Primera noche en el faro

Mercedes y Valeria también se habían acostado enseguida. Lo que tardaron en quitarse la ropa y ponerse los pijamas. Mercedes se quedó dormida antes de que William y Lars llegaran a tierra.

Valeria tardó más tiempo. Su habitación daba al este, así que los rayos del sol le dificultaban el sueño. Cerraba los ojos, pero la luz le entraba a través de sus párpados casi transparentes. Además, tenía la cabeza llena de imágenes y de pensamientos: el rostro de William, que era un chico bastante guapo a pesar de su manera de andar tan poco correcta, y de su tatuaje. El hecho de estar metida dentro de un faro del que no podía salir tampoco la ayudaba a conciliar el sueño. Y luego estaba aquella estatuilla china, con las manos en la extraña posición que a ella le era tan familiar. Y el retrato del viejo farero. Todo ello se agolpaba en su mente y no la dejaba caer en los brazos de Morfeo. Unos brazos en los que solía mecerse sin dificultad desde hacía años.
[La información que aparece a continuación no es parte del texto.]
(** * B.R.A.I.N automation agent: the plan executor and the orchestrator

    A shallow embedding of [app.py]: the cleaning of the translator's
    answer ([generate_automation_plan]), the plan executor
    ([execute_playwright_plan]) and the orchestrator
    ([brain_orchestrator]), with the browser driver, the translator and
    the process environment as an external world that answers calls.

    Conventions.
    - A Python [str] is a [string] holding its UTF-8 encoding.
    - Every exception of the model is an instance of Python's
      [Exception]; cancellation and interpreter shutdown are not modelled.
    - An awaited call is run to completion before the next statement. *)

From Stdlib Require Import String Ascii List ZArith Bool Arith Lia.
From Stdlib Require Import DecimalString.
Import ListNotations.

Local Open Scope string_scope.
Local Open Scope list_scope.

(** ** Python values and exceptions *)

(** The objects [json.loads] can build. A [dict] keeps its items in
    insertion order, keys pairwise distinct; a [float] is carried by the
    text of its [repr]. *)
#[warnings="-register-all"]
Inductive pyval : Type :=
| PNone
| PBool (b : bool)
| PInt (z : Z)
| PFloat (r : string)
| PStr (s : string)
| PList (l : list pyval)
| PDict (d : list (string * pyval)).

Inductive exc_class : Type :=
| JSONDecodeError
| ValueError
| TypeError
| AttributeError
| RecursionError
| LibraryError.

(** An exception instance: its class and the text [str(e)] gives. *)
Record exn : Type := mk_exn { exn_class : exc_class; exn_str : string }.

Inductive outcome (A : Type) : Type :=
| Ok (a : A)
| Raise (e : exn).
Arguments Ok {A} a.
Arguments Raise {A} e.

(** ** Strings *)

Definition nl : string := String (ascii_of_nat 10) "".
Definition dq : string := String (ascii_of_nat 34) "".

(** [sep.join(l)] *)
Fixpoint join (sep : string) (l : list string) : string :=
  match l with
  | [] => ""
  | [x] => x
  | x :: rest => x ++ sep ++ join sep rest
  end.
(** The query of the list endpoint (lines 95 to 100). *)
Definition list_query (search type tags : option pystr) (low_stock : bool)
                      (skip limit : Z) : query :=
  let query := select "flowers" None in
  let query := if truthy (of_str search)
               then add_filter query (Ilike "name" (u "%" ++ default [] search ++ u "%"))
               else query in
  let query := match type_filter type with
               | Some t => add_filter query (Eq "type" t)
               | None => query
               end in
  let query := if truthy (of_str tags)
               then add_filter query (Ilike "tags" (u "%" ++ default [] tags ++ u "%"))
               else query in
  let query := if low_stock then add_filter query (Lte "stock" 10) else query in
  with_range (order_created_desc query) skip (skip + limit - 1).

(** [GET /flowers] *)
Definition get_flowers (search type tags : option pystr) (low_stock : bool)
                       (skip limit : Z) : M flower_list :=
  try_except
    (db_connected;;
     data ← execute ilike (list_query search type tags low_stock skip limit);
     ret {| flowers := data; count := Z.of_nat (length data) |})
    as_500.

Record flower_response := { message : string; flower : dict }.

(** [result.data[0]] *)
Definition first_row (data : list dict) : M dict :=
  match data with
  | r :: _ => ret r
  | [] => raise IndexError
  end.

(** [POST /flowers] *)
Definition create_flower (name : pystr) (price : Z) (type unit : pystr)
                         (stock : Z) (tags : pystr) (image : option UploadFile)
  : M flower_response :=
  try_except
    (db_connected;;
     image_url ← match image with
                  | Some f => if truthy (filename f)
                              then upload_image_to_supabase f (VStr name)
                              else ret VNone
                  | None => ret VNone
                  end;
     let data : dict :=
       {[ "name" := VStr name; "price" := VInt price; "type" := VStr type;
          "unit" := VStr unit; "stock" := VInt stock; "tags" := VStr tags;
          "image_url" := image_url ]} in
     result ← insert "flowers" data;
     r ← first_row result;
     ret {| message := "Flower created"; flower := r |})
    as_500.
Implicit Types (st : list Msg) (msg : Msg) (k : string).

Lemma getMessage_removeMessage key st :
  messages.getMessage key (messages.removeMessage key st) = None.
Proof.
  destruct key as [| | | |k|]; try reflexivity. simpl.
  induction st as [|m st IH]; simpl; [reflexivity|].
  destruct (bool_decide (m_serverMsgId m = k)) eqn:E; simpl; [exact IH|].
  rewrite E. exact IH.
Qed.

Lemma getMessage_removeMessage_ne k k' st :
  k ≠ k' →
  messages.getMessage (VStr k) (messages.removeMessage (VStr k') st)
  = messages.getMessage (VStr k) st.
Proof.
  intros Hne. simpl.
  induction st as [|m st IH]; simpl; [reflexivity|].
  destruct (bool_decide (m_serverMsgId m = k')) eqn:E; simpl.
  - apply bool_decide_eq_true in E.
    rewrite bool_decide_eq_false_2 by congruence. exact IH.
  - destruct (bool_decide (m_serverMsgId m = k)); [reflexivity | exact IH].
Qed.

Lemma getMessage_addMessage msg st :
  messages.getMessage (VStr (m_serverMsgId msg)) (messages.addMessage msg st)
  = Some msg.
Proof.
  simpl. induction st as [|m st IH]; simpl.
  - by rewrite bool_decide_eq_true_2.
  - destruct (bool_decide (m_serverMsgId m = m_serverMsgId msg)) eqn:E; simpl.
    + by rewrite bool_decide_eq_true_2.
    + rewrite E. exact IH.
Qed.

Lemma getMessage_addMessage_is_Some msg k st :
  is_Some (messages.getMessage (VStr k) st) →
  is_Some (messages.getMessage (VStr k) (messages.addMessage msg st)).
Proof.
  simpl. induction st as [|m st IH]; simpl; intros [x Hx]; [discriminate|].
  destruct (bool_decide (m_serverMsgId m = m_serverMsgId msg)) eqn:E; simpl.
  - apply bool_decide_eq_true in E.
    destruct (bool_decide (m_serverMsgId m = k)) eqn:E'.
    + apply bool_decide_eq_true in E'.
      rewrite bool_decide_eq_true_2 by congruence. eauto.
    + apply bool_decide_eq_false in E'.
      rewrite bool_decide_eq_false_2 by congruence. eauto.
  - destruct (bool_decide (m_serverMsgId m = k)); eauto.
Qed.

Lemma getMessage_key key st msg :
  messages.getMessage key st = Some msg → key = VStr (m_serverMsgId msg).
Proof.
  destruct key as [| | | |k|]; try discriminate. simpl. intros H.
  apply List.find_some in H as [_ H]. apply bool_decide_eq_true in H.
  by subst.
Qed.

End outbox.

(** * Properties of the server *)

Lemma seq_str_true v s : seq_str v s = true ↔ v = VStr s.
Proof.
  destruct v; simpl; try (split; [discriminate | congruence]).
  rewrite bool_decide_eq_true. split; congruence.
Qed.

Lemma seq_str_false v s : seq_str v s = false ↔ v ≠ VStr s.
Proof.
  rewrite <- seq_str_true. destruct (seq_str v s); split; congruence.
Qed.

Lemma missing_or_empty_falsy v : missing_or_empty v → truthy v = false.
Proof. by intros [-> | ->]. Qed.

Section server_claims.

Import server.

(** C7: a [send_message] in which [clientMsgId], [to] or [body] is
    missing or empty is rejected and creates no state: the state of the
    server (registry, sockets, Outbox) is what it was, so no
    [serverMsgId] was assigned and nothing stored, and the only effect is
    the console line, so no frame goes to the recipient or back to the
    sender. *)
Theorem invalid_send_rejected env from message st :
  missing_or_empty (w_clientMsgId message)
  ∨ missing_or_empty (w_to message)
  ∨ missing_or_empty (w_body message) →
  handleSendMessage env from message st
    = (st, [Console (MSG_invalid_send_message from)])
  ∧ store (handleSendMessage env from message st).1 = store st
  ∧ frames_sent (handleSendMessage env from message st).2 = [].
Proof.
  intros H. assert (handleSendMessage env from message st
    = (st, [Console (MSG_invalid_send_message from)])) as ->; [|done].
  unfold handleSendMessage.
  destruct H as [H | [H | H]]; apply missing_or_empty_falsy in H;
    rewrite H; simpl; rewrite ?orb_true_r; reflexivity.
Qed.

Lemma invalid_send_rejected_witness :
  let message := wire (send_message "1700000000000-k3x9" "bob" "" 1700000000000) in
  let env := {| env_now := 1700000000001; env_random := [];
                env_now_ts := 1700000000001 |} in
  (missing_or_empty (w_clientMsgId message)
   ∨ missing_or_empty (w_to message)
   ∨ missing_or_empty (w_body message))
  ∧ handleSendMessage env "alice" message alice_online
    = (alice_online, [Console (MSG_invalid_send_message "alice")]).
Proof.
  simpl. split.
  - right. right. right. reflexivity.
  - apply (invalid_send_rejected
             {| env_now := 1700000000001; env_random := [];
                env_now_ts := 1700000000001 |} "alice"
             (wire (send_message "1700000000000-k3x9" "bob" "" 1700000000000))
             alice_online).
    right. right. right. reflexivity.
Defined.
Concretamente desde que cumplió los seis y se le pasaron aquellos terrores nocturnos que tanto habían preocupado a su madre, y que a ella la hacían vomitar una noche sí y la otra también. Unos terrores de los que no se acordaba cuando, a la mañana siguiente, se despertaba relajada, tranquila y con una sonrisa de oreja a oreja como si hubiera soñado con aves del paraíso y con tortillas de calabacines que, en aquellos años, era lo que más le gustaba comer.

No habían cenado nada, tenía hambre, y se levantó sin hacer ruido. No tenía que pasar por el dormitorio de su madre para ir a la cocina, así que no la despertaría. Fue hasta la nevera y cogió un trozo de queso. Cortó una rebanada de pan y se sentó frente a la ventana para comer su medio bocadillo. El pan estaba lleno de pipas de girasol y le supo delicioso. Al otro lado de la ventana, le pareció que había luces en algunas casas junto al muelle. Paseó su mirada hacia el norte, recorriendo la costa y le llamó la atención una casa solitaria junto al mar. Miró el reloj. Eran las dos y diez de la mañana. Era blanca, pero con el sol que se reflejaba en ella, parecía una perla. Una perla blanca, pensó, bellísima, allí lejos, junto a la orilla. Terminó de comer y se acercó a la ventana. No, no había luces en las ventanas de las casas como le había parecido unos minutos antes. Era el sol que se reflejaba en los cristales y los iluminaba. En la casa blanca pasaba lo mismo. Los rectángulos dorados parecían adornos de oro en una perla, pensó. Y enseguida dejó de pensarlo porque le pareció una asociación tonta, hortera, incluso. Volvió a su habitación, sacó el monito amarillo de la maleta y lo acarició sin apretarle la tripa. Pensó que ya era un poco mayor para seguir aferrada a aquel viejo y descolorido muñeco. Se acordó de la estatuilla china, que también había perdido parte de sus colores y se metió en la cama. Cogió el libro que había dejado en la mesilla y lo abrió. Había tanta claridad que no necesitó encender la luz.

Se quedó dormida con el libro abierto. Soñó con viejos marinos en viejas naves de velas amarillas. Marinos que compraban monos enanos en mercados de algún remoto país más allá del mar. Soñó con damas de largos vestidos verdes y ojos delgados como cuchillos.

Se despertó cuando su madre pasó por su habitacion para ir a la cocina a preparar el desayuno.

—Buenos días, Valeria. Bienvenida a nuestro primer día en el faro. ¿Qué te apetece desayunar?

—Buenos días, mamá. —Le dio un beso en la mejilla a su madre—. Pues…, pues me apetece un huevo frito con beicon.

—¡Pues un huevo frito con panceta para mi niña!

Y es que a Mercedes no le gustaba que a la panceta se la llamara beicon. A no ser que se estuviera hablando inglés. Si hubiera invitado a Lars a desayunar, a él si le habría dicho beicon en vez de panceta. Pero no era el caso. No, definitivamente, no era el caso.